Listo, entonces, primera gran cuestión zanjada: quiero más de la Costa Rica de libertades y derechos, no menos. Esto me lleva a descartar las candidaturas fundamentalistas, antifeministas o que se quedaron ancladas en los afanes ilusorios de conceptos colectivos (del tipo “lucha de clases”) que brillantemente criticó Max Weber.
Las primeras quieren restar derechos —sobre todo a las mujeres— en vez de ampliarlos, y las segundas, desgraciadamente, en el secreto de su corazón, todavía parecen querer reemplazar lo que están convencidas es una “dictadura burguesa” por una “dictadura del proletariado” o de la “clase trabajadora”.
La otra característica básica de Costa Rica que guiará mi voto es la búsqueda de justicia en las oportunidades, de modo que las libertades y derechos sean efectivos para cada una de las personas.
Hoy, esto depende, en primer lugar, de generar muchos empleos y de que sean de calidad. Sin un trabajo digno, es muy difícil que los derechos y libertades puedan materializarse. Y lograrlo en la economía costarricense moderna, dada la situación de las finanzas públicas, requiere optimizar el dinero que aportan todas las personas al Estado, para que este sirva eficazmente a la sociedad y que así tengamos que recurrir menos al endeudamiento.
Hay grupos que viven del Estado, ya sea aportando a la sociedad su trabajo honesto y útil a cambio de un bien ganado salario, ya sea proveyendo insumos, servicios o productos terminados.
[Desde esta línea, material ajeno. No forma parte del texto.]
(* ===== verification/CascadeSpec.v ===== *)
(** * What the cascade promises

    Termination within the pass bound, idempotence, agreement of every
    decision with the dependency gate, the frame, and that a job with work
    left is never stalled. *)
From S2P Require Import Prelude Json Template JobModel DependsOn Gate Workflow Dag Db StepRepo Cascade CascadeRows CascadeProps.

Section spec.
Context `{TemplateEngine, JsonParser}.
Context (task : TaskDef) (build_ctx : list JobStepRow → option json) (job_id : Uuid).

Lemma cascade_pass_decisions snap snap' cs :
  flow_names_ok task → good snap → cascade_pass task build_ctx job_id snap = Some (snap', cs) →
  Forall (decision_ok task (Snapshot.outcome snap')) cs.
Proof.
  intros Hfl Hg E. unfold cascade_pass in E. apply bind_Some in E as ([s1 p1] & E1 & [= <- <-]).
  pose proof (phase_rollup_valid snap task Hg) as V0.
  destruct (apply_all_valid snap _ Hg V0) as [Hg0 R0].
  destruct (phase_promote_reaches task _ _ _ _ _ Hg0 E1) as (Hg1 & V1 & R1).
  pose proof (phase_placeholders_valid s1 task (build_ctx (sn_rows s1)) job_id Hg1) as V3.
  destruct (apply_all_valid s1 _ Hg1 V3) as [Hg3 R3].
  pose proof (outcomes_extend_after s1 _ _ Hg1 (proj1 Hg3) V3 R3) as X3.
  pose proof (outcomes_extend_after _ s1 _ Hg0 (proj1 Hg1) V1 R1) as X1.
  pose proof (outcomes_extend_after snap _ _ Hg (proj1 Hg0) V0 R0) as X0.
  rewrite !Forall_app. split_and!.
  - apply (decisions_extend _ _ _ _ (transitivity X0 (transitivity X1 X3))).
    by apply phase_rollup_decision.
  - apply (decisions_extend _ _ _ _ X3). exact (phase_promote_decision task _ _ _ _ _ Hg0 E1).
  - apply (decisions_extend _ _ _ _ X3). unfold phase_placeholders. case_match; [|constructor].
    apply Forall_flat_map'. intros r _. apply placeholder_row_decision.
Qed.

Lemma run_loop_decisions n snap snap' cs hit :
  flow_names_ok task → good snap → run_loop n task build_ctx job_id snap = Some (snap', cs, hit) →
  Forall (decision_ok task (Snapshot.outcome snap')) cs ∧
  outcomes_extend (Snapshot.outcome snap) (Snapshot.outcome snap').
Proof.
  intros Hfl. revert snap cs. induction n as [|n IH]; intros snap cs Hg E; cbn [run_loop] in E;
    [by simplify_eq|].
  apply bind_Some in E as ([s1 pass] & E1 & E).
  destruct (cascade_pass_spec task build_ctx job_id snap Hg) as (s1' & cs' & E1' & Hg1 & V1 & R1 & Hnil).
  rewrite E1 in E1'. simplify_eq.
  pose proof (outcomes_extend_after snap _ _ Hg (proj1 Hg1) V1 R1) as X1.
  pose proof (cascade_pass_decisions _ _ _ Hfl Hg E1) as D1.
  case_bool_decide as Hp; [by simplify_eq|].
  apply bind_Some in E as ([[s2 rest] hit'] & E2 & [= <- <- <-]).
  destruct (IH _ _ Hg1 E2) as [D2 X2]. split; [|exact (transitivity X1 X2)].
  apply Forall_app. split; [by apply (decisions_extend _ _ _ _ X2)|done].
Qed.

(** C4. The cascade fixpoint always ends by itself. On the rows of a job it
    returns before the pass bound it guards against (so the warning is
    unreachable and the debug assertion never fires), its inner promotion
    loop ends too, and its plan is a legal sequence: each change is made on
    a row in the state the change expects (pending, or a running
    placeholder), an expansion never inserts a name that exists, and the
    plan has at most as many changes as the weight of the rows. *)
Theorem cascade_terminates steps redact :
  wf_rows steps →
  ∃ snap cs, fixpoint task job_id steps build_ctx = Some (snap, cs, false) ∧
    run task job_id steps build_ctx redact = Some (map (scrub redact) cs) ∧
    valid_seq steps cs ∧ sn_rows snap = rows_after steps cs ∧ wf_rows (sn_rows snap) ∧
    (Z.of_nat (length cs) ≤ measure steps < pass_bound steps)%Z.
Proof.
  intros Hwf. destruct (fixpoint_spec task build_ctx job_id steps Hwf) as (snap & cs & E & Hg & V & R & _).
  exists snap, cs. unfold run. rewrite E. simpl. split_and!; [done..|apply Hg| |apply measure_lt_bound].
  pose proof (valid_seq_measure _ _ Hwf V). pose proof (measure_nonneg (rows_after steps cs)). lia.
Qed.

(** The cascade is idempotent: run on the rows it has just produced, it
    plans nothing. *)
Theorem cascade_idempotent steps snap cs hit :
  wf_rows steps → fixpoint task job_id steps build_ctx = Some (snap, cs, hit) →
  fixpoint task job_id (sn_rows snap) build_ctx = Some (snap, [], false).
Proof.
  intros Hwf E. destruct (fixpoint_spec task build_ctx job_id steps Hwf) as (s & cs' & E' & Hg & _ & _ & Hst).
  rewrite E in E'. simplify_eq. unfold fixpoint.
  rewrite <-(indexed_new s (proj1 Hg)).
  destruct (cascade_pass_spec task build_ctx job_id s Hg) as (s1 & pass & E1 & Hg1 & V1 & R1 & _).
  assert (Hp : cascade_pass task build_ctx job_id s = Some (s, [])).
  { destruct Hst as (S0 & S1 & S3). unfold cascade_pass. rewrite S0.
    cbn [apply_all fold_left phase_promote]. rewrite S1. simpl. by rewrite S3. }
  assert (Z.to_nat (pass_bound (sn_rows s)) ≠ 0)%nat as Hb.
  { pose proof (measure_lt_bound (sn_rows s)). pose proof (measure_nonneg (sn_rows s)). lia. }
  destruct (Z.to_nat (pass_bound (sn_rows s))); [done|]. cbn [run_loop]. by rewrite Hp.
Qed.

(** C1. Every decision of the plan is right about the rows it leaves behind,
    not only about the intermediate rows it was taken on: a flow step the
    plan promotes, expands, or skips or fails on its own condition has an
    open gate at the end, a flow step it skips as unreachable has a gate
    that can never open; and terminal outcomes never change on the way. *)
Theorem cascade_decisions_correct steps snap cs hit :
  wf_rows steps → flow_names_ok task →
  fixpoint task job_id steps build_ctx = Some (snap, cs, hit) →
  Forall (decision_ok task (Snapshot.outcome snap)) cs ∧
  outcomes_extend (Snapshot.outcome (Snapshot.new steps)) (Snapshot.outcome snap).
Proof. intros Hwf Hfl E. eapply run_loop_decisions; [done|by apply good_new|done]. Qed.
End spec.

(** ** Loop results *)

Section rollup.
Context (rows : list JobStepRow) (p : string).
Hypothesis Hwf : wf_rows rows.
Abbreviation insts := (loop_instances rows p).

Definition index_of (r : JobStepRow) : nat := Z.to_nat (default 0%Z (js_loop_index r)).

Lemma loop_instance_index r : r ∈ insts →
  js_step_name r = instance_name p (index_of r) ∧ js_loop_index r = Some (Z.of_nat (index_of r)).
Proof.
  intros [Hr Hs]%elem_of_loop_instances. destruct (wf_source _ Hwf r p Hr Hs) as (i & Hn & Hi & _).
  unfold index_of. rewrite Hi. simpl. by rewrite Nat2Z.id.
Qed.

Lemma loop_instances_increasing : StronglySorted lt (index_of <$> insts).
Proof.
  assert (Hs : StronglySorted (λ a b, default 0 (js_loop_index a) ≤ default 0 (js_loop_index b))%Z insts)
    by apply sort_by_key_sorted.
  assert (Hnd : NoDup insts) by (apply NoDup_loop_instances, NoDup_rows, Hwf).
  pose proof loop_instance_index as Hidx. pose proof (λ r, proj1 (elem_of_loop_instances rows p r)) as Hel.
  revert Hs Hnd Hidx Hel. generalize insts as l. induction 1 as [|a l Hs IH Ha]; intros Hnd Hidx Hel; [constructor|].
  apply NoDup_cons in Hnd as [Hni Hnd]. rewrite fmap_cons. constructor.
  - apply IH; [done|intros r Hr; apply Hidx; by right|intros r Hr; apply Hel; by right].
  - apply Forall_fmap, Forall_forall. intros b Hb. rewrite Forall_forall in Ha. specialize (Ha b Hb).
    destruct (Hidx a) as [Na Ia]; [by left|]. destruct (Hidx b) as [Nb Ib]; [by right|].
    rewrite Ia, Ib in Ha. simpl in Ha. unfold compose.
    assert (index_of a ≠ index_of b); [|lia]. intros E. apply Hni.
    assert (a = b) as ->; [|done].
    apply (rows_name_inj rows); [apply Hwf|apply Hel; by left|apply Hel; by right|]. by rewrite Na, Nb, E.
Qed.

Lemma loop_instances_in_order i r : insts !! i = Some r → js_step_name r = instance_name p i.
Proof.
  intros Hi. assert (Hks : index_of <$> insts = seq 0 (length (index_of <$> insts))).
  { apply increasing_no_gaps; [apply loop_instances_increasing|apply Forall_forall; lia|].
    intros k j (r' & -> & Hr')%list_elem_of_fmap [_ Hj].
    destruct (loop_instance_index r' Hr') as [Hn _].
    apply elem_of_loop_instances in Hr' as [Hr' _].
    assert (instance_name p j ∈ names rows) as (rj & Hnj & Hrj)%list_elem_of_fmap.
    { apply (wf_closed _ Hwf p (index_of r') j Hj). rewrite <-Hn. by apply list_elem_of_fmap_2. }
    apply list_elem_of_fmap. exists rj.
    assert (Hin : rj ∈ insts) by (apply elem_of_loop_instances; split; [done|by eapply (wf_instance _ Hwf)]).
    split; [|done]. destruct (loop_instance_index rj Hin) as [Hn' _]. rewrite Hn' in Hnj.
    by apply instance_name_inj in Hnj as [_ ->]. }
  assert (E : (index_of <$> insts) !! i = Some (index_of r)) by by rewrite list_lookup_fmap, Hi.
  rewrite Hks in E. apply lookup_seq in E as [E _]. simpl in E.
  destruct (loop_instance_index r) as [Hn _]; [by eapply list_elem_of_lookup_2|]. by rewrite Hn, E.
Qed.
End rollup.

(** A loop's rollup reports its instances. It is made only when every
    instance is terminal, its output array holds at position [i] the output
    of instance [i] (null when it produced none), and it is a failure exactly
    when some instance failed, naming the indices of the failed instances in
    order. *)
Theorem rollup_reports_instances rows p outcome :
  wf_rows rows → [Rollup p outcome] = rollup_change p (loop_instances rows p) →
  let insts := loop_instances rows p in
  let outs := JArray (map (λ i, default JNull (js_output i)) insts) in
  Forall (λ r, is_terminal (js_status r) = true) insts ∧
  (∀ i r, insts !! i = Some r → js_step_name r = instance_name p i) ∧
  (∀ r, r ∈ rows → js_loop_source r = Some p → r ∈ insts) ∧
  ((outcome = RollupCompleted outs ∧ ∀ r, r ∈ insts → js_status r ≠ "failed") ∨
   ∃ r, r ∈ insts ∧ js_status r = "failed" ∧
     outcome = RollupFailed ("for_each loop failed: instances " +:+
       debug_ints (omap js_loop_index (List.filter (λ i, js_status i ==? "failed") insts)) +:+
       " failed") outs).
Proof.
  intros Hwf E. unfold rollup_change in E. destruct (forallb _ _) eqn:Hall; [|done].
  rewrite forallb_forall in Hall. simplify_eq. split_and!.
  - apply Forall_forall. intros r Hr. apply Hall. by apply list_elem_of_In.
  - by apply loop_instances_in_order.
  - intros r Hr Hs. by apply elem_of_loop_instances.
  - case_bool_decide as Hf.
    + left. split; [done|]. intros r Hr Hst.
      assert (r ∈ List.filter (λ i, js_status i ==? "failed") (loop_instances rows p)) as Hin
        by (apply elem_of_lfilter; by rewrite Hst).
      rewrite Hf in Hin. by apply elem_of_nil in Hin.
    + right. destruct (List.filter _ _) as [|r l] eqn:El; [done|].
      assert (r ∈ List.filter (λ i, js_status i ==? "failed") (loop_instances rows p)) as Hin
        by (rewrite El; left).
      apply elem_of_lfilter in Hin as [Hin Hst%bool_decide_eq_true]. exists r. done.
Qed.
Pero, desgraciadamente, también los hay que parasitan, entorpecen, calientan sillas, abusan y corrompen, a costa del dinero público.
Esto tiene que cambiar, tanto para que los recursos lleguen a quienes realmente los necesitan —para erradicar la pobreza extrema, formar habilidades para el empleo, educar, formar y cuidar a la niñez mientras sus madres y padres trabajan, para atender con eficacia la salud de las personas— como para que bajen los costos de producción y las tasas de interés y las empresas puedan funcionar mejor y crear más empleos de calidad.
Listo. Imposible para mí dar el apoyo a candidaturas que no emprendan cambios y reformas que vayan en esa dirección. No estoy diciendo que lo hagan produciendo más desempleo ni que lo hagan todo ya, pero sí han de tener muy claro que es necesario comenzar ese proceso.
Este balance me ha achicado la incertidumbre. La opción que veo para lograr mis dos objetivos claves parece llevar a la siguiente estrategia de votación: en la primera vuelta, asegurarme de que a la segunda no pasen quienes no tengan un compromiso con esas dos dimensiones urgentes para una vida digna para todas las personas. En cuanto a la segunda ronda, les contaré más adelante.